My previous mini-series on Search Engine Marketing got me thinking about some of the myths of other types of digital marketing, especially social media marketing. Some people think that social marketing is voodoo. Other think it’s a new broadcast medium. The truth is, it’s just the plain old hard work of maintaining a dialog with your community.
I’ve written that digital marketing techniques like SEO and SEM take a roll-up-your-sleeves effort to make them effective; you don’t just throw money at keywords and wait for the sales come rolling in. This is especially true for social media marketing. There is no “if you build it they will come”; social media is a digital marketing channel, but it’s not just about delivering content. It’s about conversations. It’s about participating. The work is ongoing, and it’s work that pays off. No voodoo. It’s not even complex or high tech.
The techniques of social media marketing revolve around creating and maintaining conversations. As a marketer, you need to find the voices within your company that your audience most wants to hear. And you need to make sure that those voices come across as professional, articulate, and in step with your company goals, while remaining authentic and sincere.
But even more important is in hearing what you audience has to say, and in reacting to their thoughts. You need to direct their ideas like a traffic cop to all parts of your organization, where those groups can digest, synthesize, respond, and react appropriately. This is a magical opportunity to hear what customers (or donors), potential customers, press, investors, and members of your industry have to say about you. And you have to respond.
It’s a way to let the voice of the customer touch all the places in your organization that it needs to touch, so that you can improve customer support, operational execution, quality, discover features and services that people want, respond to missteps, or dispel misconceptions. You are doing this publicly, with little safety net, in a forum that will recognize insincerity, and yet professionally and in a way that you don’t open up the potential for liability. (Easy, right?)
This is the goal of a “social company,” to leverage social media to achieve corporate goals. (I’m glossing over a bit the advantages that social media marketing can bring in terms of viral advertising, especially for B2C products, for which Facebook, Twitter, and YouTube are so famous. I’ll save that for another posting.)
The first step in any social media initiative is the work of getting noticed by your intended audience. Again, this is just a matter of plain old hard work and persistence. Let me give you two examples:
I started this blog in order to support my newspaper clients, to get my ideas out into the blogosphere, to attract new clients, and for the sheer enjoyment of writing. That’s mainly a broadcast mentality. When I launched it a year ago, I also knew I had to invest the time not just in writing articles, but in promoting it.
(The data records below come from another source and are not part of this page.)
Lemma find_run k i t xs r :
  cpu_ok (k_cpu k) -> queues_ok (k_tasks k) (k_queues k) ->
  first_level (k_queues k) = Some i -> ls_get (k_queues k) (QRun i) = t :: xs ->
  k_tasks k !! t = Some r ->
  runs_to find_runnable_task k (Some t)
    (set_k_queues (relist (QRun i) (xs ++ [t]) (k_queues k))
      (set_k_tasks (<[t := set_t_counter (t_priority r) r]> (k_tasks k)) k)).
Proof.
  intros Hok Hq Hl Hg Hr. unfold find_runnable_task. apply runs_push.
  eapply runs_step; [done|]. change (k_queues (set_k_cpu _ k)) with (k_queues k). rewrite Hl.
  destruct (rotate_store _ _ _ _ (qo_wf _ _ Hq) Hg) as [Hpop Hpush].
  assert (Ho : ls_owner (k_queues k) !! t = Some (QRun i)) by (apply (qo_wf _ _ Hq); rewrite Hg; set_solver).
  destruct (qo_member _ _ Hq _ _ Ho) as (r' & Hr' & Hs & _). simplify_eq.
  eapply (runs_step _ _ _ (Some t) (set_k_cpu (do_pushcli (k_cpu k))
    (set_k_queues (relist (QRun i) (xs ++ [t]) (k_queues k))
      (set_k_tasks (<[t := set_t_counter (t_priority r) r]> (k_tasks k)) k)))).
  { unfold ls_front. rewrite Hg. clear Hok Hq Hl Hg Ho. k_fields k. k_simp. cbn [head].
    rewrite Hpop. k_simp. rewrite Hpush. k_simp. rewrite Hr. k_simp.
    rewrite lookup_insert_eq. k_simp. cbn [t_state set_t_counter].
    rewrite bool_decide_true by done. reflexivity. }
  destruct (runs_pop (set_k_cpu (do_pushcli (k_cpu k))
    (set_k_queues (relist (QRun i) (xs ++ [t]) (k_queues k))
      (set_k_tasks (<[t := set_t_counter (t_priority r) r]> (k_tasks k)) k))) _ (k_cpu k) Hok
    (reflexivity _) eq_refl) as (c & Hp & Hc).
  exists c. split; [|done]. by rewrite (bind_done _ _ _ _ _ Hp).
Qed.

Lemma relist_get q l ls q' :
  ls_get (relist q l ls) q' = if bool_decide (q' = q) then l else ls_get ls q'.
Proof.
  unfold relist. case_bool_decide as Hq; [subst; apply ls_get_insert|by apply ls_get_insert_ne].
Qed.

Lemma relist_relist q l l' ls : relist q l' (relist q l ls) = relist q l' ls.
Proof. unfold relist; simpl. by rewrite insert_insert_eq. Qed.

Lemma relist_id q ls : ls_get ls q <> [] -> relist q (ls_get ls q) ls = ls.
Proof.
  intros Hne. destruct ls as [l o]. unfold relist, ls_get in *; simpl in *. f_equal.
  apply insert_id. by destruct (l !! q).
Qed.

Lemma first_level_relist i l ls :
  length l = length (ls_get ls (QRun i)) -> first_level (relist (QRun i) l ls) = first_level ls.
Proof.
  intros Hl. unfold first_level. f_equal. apply list_filter_iff. intros x.
  unfold ls_size. rewrite relist_get. case_bool_decide as Hx; simplify_eq; by rewrite ?Hl.
Qed.
Lemma op_sleep_on_ok st q k :
  sched_ok k -> op_pre (OSleepOn st q) k -> exists k', op_run (OSleepOn st q) k = Done tt k' /\ sched_ok k'.
Proof.
  intros Hok [(r & Hr & Hs) Hst]. pose proof (so_queues _ Hok) as Hq.
  pose proof (qo_running _ _ Hq _ _ Hr Hs) as Ho. cbn [op_run].
  apply (run_keep _ _ _ (slept st q (k_curr k) r k) Hok); [by apply sleep_on_run; [apply Hok|..]| | |done].
  - apply queues_ok_move; [done|done| | |by apply (qo_priority _ _ Hq _ _ Hr)]; destruct q; naive_solver.
  - by eapply kept_insert.
Qed.

Lemma op_wake_ok q k :
  sched_ok k -> op_pre (OWake q) k -> exists k', op_run (OWake q) k = Done tt k' /\ sched_ok k'.
Proof.
  intros Hok Hp. pose proof (so_queues _ Hok) as Hq. cbn [op_run].
  destruct (ls_front (k_queues k) q) as [t|] eqn:Hf.
  - pose proof (ls_front_owner _ _ _ (qo_wf _ _ Hq) Hf) as Ho.
    destruct (qo_member _ _ Hq _ _ Ho) as (r & Hr & Hin).
    apply (run_keep _ _ _ (woken q t r k) Hok); [by apply wakeup_interruptible_run; [apply Hok|..]| | |done].
    + apply queues_ok_woken; [done|done|done|]. unfold in_queue_state in Hin.
      destruct q; naive_solver congruence.
    + by eapply kept_insert.
  - by apply (run_keep _ _ _ k Hok); [apply wakeup_interruptible_empty; [apply Hok|]|..].
Qed.

Lemma op_send_ok sig t k :
  sched_ok k -> op_pre (OSend sig t) k -> exists k', op_run (OSend sig t) k = Done tt k' /\ sched_ok k'.
Proof.
  intros Hok (Ht & Hsig & r & Hr & Hcan). destruct (so_curr _ Hok) as [c Hc].
  destruct (so_kept _ Hok _ _ Hc) as [Hlen _]. pose proof (so_queues _ Hok) as Hq.
  destruct (run_keep _ _ _ _ Hok (send_signal_run sig t r c k (so_cpu _ Hok) Ht Hsig Hr Hc Hlen Hcan))
    as (k2 & H2 & Hok2); [by apply queues_ok_sent| | |].
  - unfold sent. destruct (has_sig _ _); [done|]. cbn zeta.
    set (r' := set_t_sig _ r). assert (Hk : kept r' = kept r) by done.
    destruct (_ && _); [|by eapply kept_insert]. unfold roused. cbn [k_queues set_k_tasks].
    destruct (ls_owner (k_queues k) !! t); cbn; rewrite insert_insert_eq; by eapply kept_insert.
  - unfold sent. destruct (has_sig _ _); [done|]. destruct (_ && _); [|done]. unfold roused.
    cbn. by destruct (ls_owner (k_queues k) !! t).
  - exists k2. cbn [op_run]. by rewrite (bind_done _ _ _ _ _ H2).
Qed.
But blog promotion doesn’t mean advertising, or even good SEO techniques. I subtly (and I believe appropriately) promoted BloggingWrites while participating in discussion forums, commenting on news articles and other blogs, and in general, by sharing ideas in a variety of online venues, all the while paying attention to the ideas of others. In fact, participating in the ideas of others (by reading and commenting) was the best part. Within a few months BloggingWrites reached a page rank of 5 (that’s pretty good), traffic was on the rise, and my blog was appearing high in Google searches for important keywords.
Then iMedia Revenue launched a new newsroom system and I got busy with clients—really busy. I wrote fewer articles, participated in even fewer discussions, and let things coast. After all, the blog isn’t what I do for a living. But in social media, if you are coasting, you must be going downhill. The page rank dropped to a 4, the readership went elsewhere, and things slowed down.
But every time I write a new post, and promote it by sharing ideas in forums, I get new traffic. Simple algorithm: do the work and it pays off.
Enough about me and my small blog; let me describe the work of Steve Buttry (The Buttry Diary), whose job does include writing a terrific and valuable blog about digital journalism. Steve is the Digital Transformation Editor for Digital First Media. He posts every few days (sometimes daily). He delivers useful content to a targeted audience, spends the time participating in social discussions, and manages SEO techniques (especially tagging) like a pro. He has a page rank of 5, and over 12,000 pages indexed in Google, thanks to his high keyword density.
The fruits of this continuous hard work? He has a considerable following, and is oft-quoted in the industry. His ideas spread virally. And he has contributed, in large part, to making his employer Digital First Media more than a company, but a leader in what can only be described as a growing digital first movement.
So don’t think of social media as a magic wand, or voodoo, or a distribution channel. It’s just solid hard work that pays off if you do it correctly, not by broadcasting, but by engaging your audience, and in doing the continuous work to keep them engaged. In other words, you don’t just launch a social media initiative and then go on to some other marketing initiative. Launching it is the easy part; care and feeding is what pays off.